◆ **WORK TO COMPLETE**:
Your output should be the lines from the one that contains "pose proof (read_tu_code ctx ((op_bin <$> [Op (UeBypass" to the end of the listing, transcribed exactly. Include nothing else.
[[ EXTRACTED ENTRIES, beginning ]]
Lemma arrays_snoc skip l P am sg p : arrays_of skip l P am sg ->
  arrays_of skip l (P ++ [p]) (upd am (Z.of_nat (length P)) (Z.abs (l p) - 1))
    (if negb skip then upd sg (Z.of_nat (length P)) (b2i (l p <? 0)) else sg).
Proof.
  intros H j q Hq. apply lookup_snoc_Some in Hq as [[Hj Hq]|[-> ->]].
  - destruct (H j q Hq) as [H1 H2]. destruct skip; unfold upd; cbn [negb]; replace (Z.of_nat j =? Z.of_nat (length P)) with false by lia; done.
  - unfold upd. rewrite Z.eqb_refl. destruct skip; [done|]. cbn [negb]. by rewrite Z.eqb_refl.
Qed.

Lemma sigmap_written {S} {sink : CabacSink S} sig last l i_last n (s : S) : 0 <= n ->
  exists am sg, WRITE_SIGMAP sig last l i_last n s =
    (Z.of_nat (length (significant l 0 n)), am, sg, put_ops s (sig_ops sig last l i_last 0 n)) /\
    arrays_of ck_skip l (significant l 0 n) am sg.
Proof.
  intros Hn. unfold WRITE_SIGMAP. set (m := Z.to_nat n). replace n with (0 + Z.of_nat m) by lia. clearbody m.
  apply (for_inv (fun i st => exists am sg, st = (Z.of_nat (length (significant l 0 i)), am, sg, put_ops s (sig_ops sig last l i_last 0 i)) /\
    arrays_of ck_skip l (significant l 0 i) am sg)).
  - exists (fun _ => 0), (fun _ => 0). split; [done|]. intros j p Hp. done.
  - intros i st Hi (am & sg & -> & HA). rewrite significant_S, sig_ops_S, put_ops_app by lia. rewrite !Z.add_0_l. unfold sig_step, nz. unfold i2b.
    destruct (Z.eqb_spec (l i) 0) as [E|E]; cbn [negb].
    + rewrite app_nil_r. by exists am, sg.
    + do 2 eexists. split; [|by apply arrays_snoc]. rewrite length_app. cbn [length]. do 3 f_equal. lia.
Qed.

(** ** Levels *)
Definition level_ops (cat eq1 gt1 v : Z) : list cop :=
  let a := Z.abs v - 1 in
  unary_code (abs_ctx cat eq1 gt1) 0 (Z.min a 14) ++
  (if a <? 14 then [Dec (abs_ctx cat eq1 gt1 a) 0] else [Op (UeBypass 0 (a - 14))]) ++ [Op (Bypass (b2i (v <? 0)))].
Fixpoint levels_ops (cat : Z) (vs : list Z) (eq1 gt1 : Z) : list cop :=
  match vs with
  | [] => []
  | v :: vs => level_ops cat eq1 gt1 v ++ levels_ops cat vs (eq1 + b2i (Z.abs v =? 1)) (gt1 + b2i (Z.abs v >? 1))
  end.

Lemma level_read cat eq1 gt1 v : v <> 0 -> creads (read_level_cabac cat eq1 gt1) (op_bin <$> level_ops cat eq1 gt1 v) v.
Proof.
  intros Hv rest. unfold read_level_cabac, level_ops. cbv zeta. set (ctx := abs_ctx cat eq1 gt1). set (a := Z.abs v - 1). set (p := Z.min a 14). rewrite run_bind.
  destruct (Z.ltb_spec a 14) as [H|H].
  - rewrite app_assoc, fmap_app, <- app_assoc.
    pose proof (read_tu_code ctx ((op_bin <$> [Op (Bypass (b2i (v <? 0)))]) ++ rest) (Z.to_nat p) 14 0 p ltac:(lia) ltac:(lia) ltac:(lia)) as E.
    rewrite (proj2 (Nat.ltb_lt _ _)) in E by lia. rewrite Z2Nat.id in E by lia. replace a with p by lia. rewrite E.
    rewrite run_bind. replace (p <? 14) with true by lia. rewrite run_ret. run_bins_soft.
    destruct (Z.ltb_spec v 0); cbn [b2i Z.eqb Pos.eqb]; do 2 f_equal; lia.
  - rewrite fmap_app, <- app_assoc.
    pose proof (read_tu_code ctx ((op_bin <$> [Op (UeBypass 0 (a - 14))] ++ [Op (Bypass (b2i (v <? 0)))]) ++ rest) (Z.to_nat p) 14 0 p ltac:(lia) ltac:(lia) ltac:(lia)) as E.
    rewrite (proj2 (Nat.ltb_ge _ _)) in E by lia. rewrite Z2Nat.id, app_nil_r in E by lia. rewrite E.
    rewrite run_bind. replace (p <? 14) with false by lia. run_bins_soft.
    destruct (Z.ltb_spec v 0); cbn [b2i Z.eqb Pos.eqb]; do 2 f_equal; lia.
Qed.

Lemma levels_read cat (l : Z -> Z) P : Forall (fun i => l i <> 0) P -> forall eq1 gt1,
  creads (read_levels cat P eq1 gt1) (op_bin <$> levels_ops cat (l <$> P) eq1 gt1) ((fun i => (i, l i)) <$> P).
Proof.
  induction 1 as [|i P Hi _ IH]; intros eq1 gt1; [apply creads_ret|]. cbn [fmap list_fmap read_levels levels_ops].
  rewrite fmap_app. eapply creads_bind; [by apply level_read|]. cbv beta. intros rest. by rewrite run_bind, IH, run_ret.
Qed.

(** The contexts of the encoder's automaton. *)
Definition node_of (eq1 gt1 : Z) : Z := if gt1 =? 0 then Z.min eq1 3 else Z.min (3 + gt1) 7.
Lemma node_ctx eq1 gt1 : 0 <= eq1 -> 0 <= gt1 ->
  tbl coeff_abs_level1_ctx (node_of eq1 gt1) = (if gt1 =? 0 then Z.min 4 (1 + eq1) else 0) /\
  tbl coeff_abs_levelgt1_ctx (node_of eq1 gt1) = 5 + Z.min 4 gt1 /\
  tbl2 coeff_abs_level_transition 0 (node_of eq1 gt1) = node_of (eq1 + 1) gt1 /\
  tbl2 coeff_abs_level_transition 1 (node_of eq1 gt1) = node_of eq1 (gt1 + 1).
Proof.
  intros H1 H2. unfold node_of. replace (gt1 + 1 =? 0) with false by lia. destruct (Z.eqb_spec gt1 0) as [->|Hg].
  - assert (eq1 = 0 \/ eq1 = 1 \/ eq1 = 2 \/ 3 <= eq1) as [-> |[-> |[-> |H]]] by lia; [by repeat split..|].
    replace (Z.min eq1 3) with 3 by lia. replace (Z.min (eq1 + 1) 3) with 3 by lia. split; [change (4 = Z.min 4 (1 + eq1)); lia|by repeat split].
  - assert (gt1 = 1 \/ gt1 = 2 \/ gt1 = 3 \/ 4 <= gt1) as [-> |[-> |[-> |H]]] by lia; [by repeat split..|].
    replace (Z.min (3 + gt1) 7) with 7 by lia. replace (Z.min (3 + (gt1 + 1)) 7) with 7 by lia. replace (Z.min 4 gt1) with 4 by lia. by repeat split.
Qed.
[[ EXTRACTED ENTRIES, end ]]
◆ **ANSWER**:
    pose proof (read_tu_code ctx ((op_bin <$> [Op (UeBypass 0 (a - 14))] ++ [Op (Bypass (b2i (v <? 0)))]) ++ rest) (Z.to_nat p) 14 0 p ltac:(lia) ltac:(lia) ltac:(lia)) as E.
    rewrite (proj2 (Nat.ltb_ge _ _)) in E by lia. rewrite Z2Nat.id, app_nil_r in E by lia. rewrite E.
    rewrite run_bind. replace (p <? 14) with false by lia. run_bins_soft.
    destruct (Z.ltb_spec v 0); cbn [b2i Z.eqb Pos.eqb]; do 2 f_equal; lia.
Qed.

Lemma levels_read cat (l : Z -> Z) P : Forall (fun i => l i <> 0) P -> forall eq1 gt1,
  creads (read_levels cat P eq1 gt1) (op_bin <$> levels_ops cat (l <$> P) eq1 gt1) ((fun i => (i, l i)) <$> P).
Proof.
  induction 1 as [|i P Hi _ IH]; intros eq1 gt1; [apply creads_ret|]. cbn [fmap list_fmap read_levels levels_ops].
  rewrite fmap_app. eapply creads_bind; [by apply level_read|]. cbv beta. intros rest. by rewrite run_bind, IH, run_ret.
Qed.

(** The contexts of the encoder's automaton. *)
Definition node_of (eq1 gt1 : Z) : Z := if gt1 =? 0 then Z.min eq1 3 else Z.min (3 + gt1) 7.
Lemma node_ctx eq1 gt1 : 0 <= eq1 -> 0 <= gt1 ->
  tbl coeff_abs_level1_ctx (node_of eq1 gt1) = (if gt1 =? 0 then Z.min 4 (1 + eq1) else 0) /\
  tbl coeff_abs_levelgt1_ctx (node_of eq1 gt1) = 5 + Z.min 4 gt1 /\
  tbl2 coeff_abs_level_transition 0 (node_of eq1 gt1) = node_of (eq1 + 1) gt1 /\
  tbl2 coeff_abs_level_transition 1 (node_of eq1 gt1) = node_of eq1 (gt1 + 1).
Proof.
  intros H1 H2. unfold node_of. replace (gt1 + 1 =? 0) with false by lia. destruct (Z.eqb_spec gt1 0) as [->|Hg].
  - assert (eq1 = 0 \/ eq1 = 1 \/ eq1 = 2 \/ 3 <= eq1) as [-> |[-> |[-> |H]]] by lia; [by repeat split..|].
    replace (Z.min eq1 3) with 3 by lia. replace (Z.min (eq1 + 1) 3) with 3 by lia. split; [change (4 = Z.min 4 (1 + eq1)); lia|by repeat split].
  - assert (gt1 = 1 \/ gt1 = 2 \/ gt1 = 3 \/ 4 <= gt1) as [-> |[-> |[-> |H]]] by lia; [by repeat split..|].
    replace (Z.min (3 + gt1) 7) with 7 by lia. replace (Z.min (3 + (gt1 + 1)) 7) with 7 by lia. replace (Z.min 4 gt1) with 4 by lia. by repeat split.
Qed.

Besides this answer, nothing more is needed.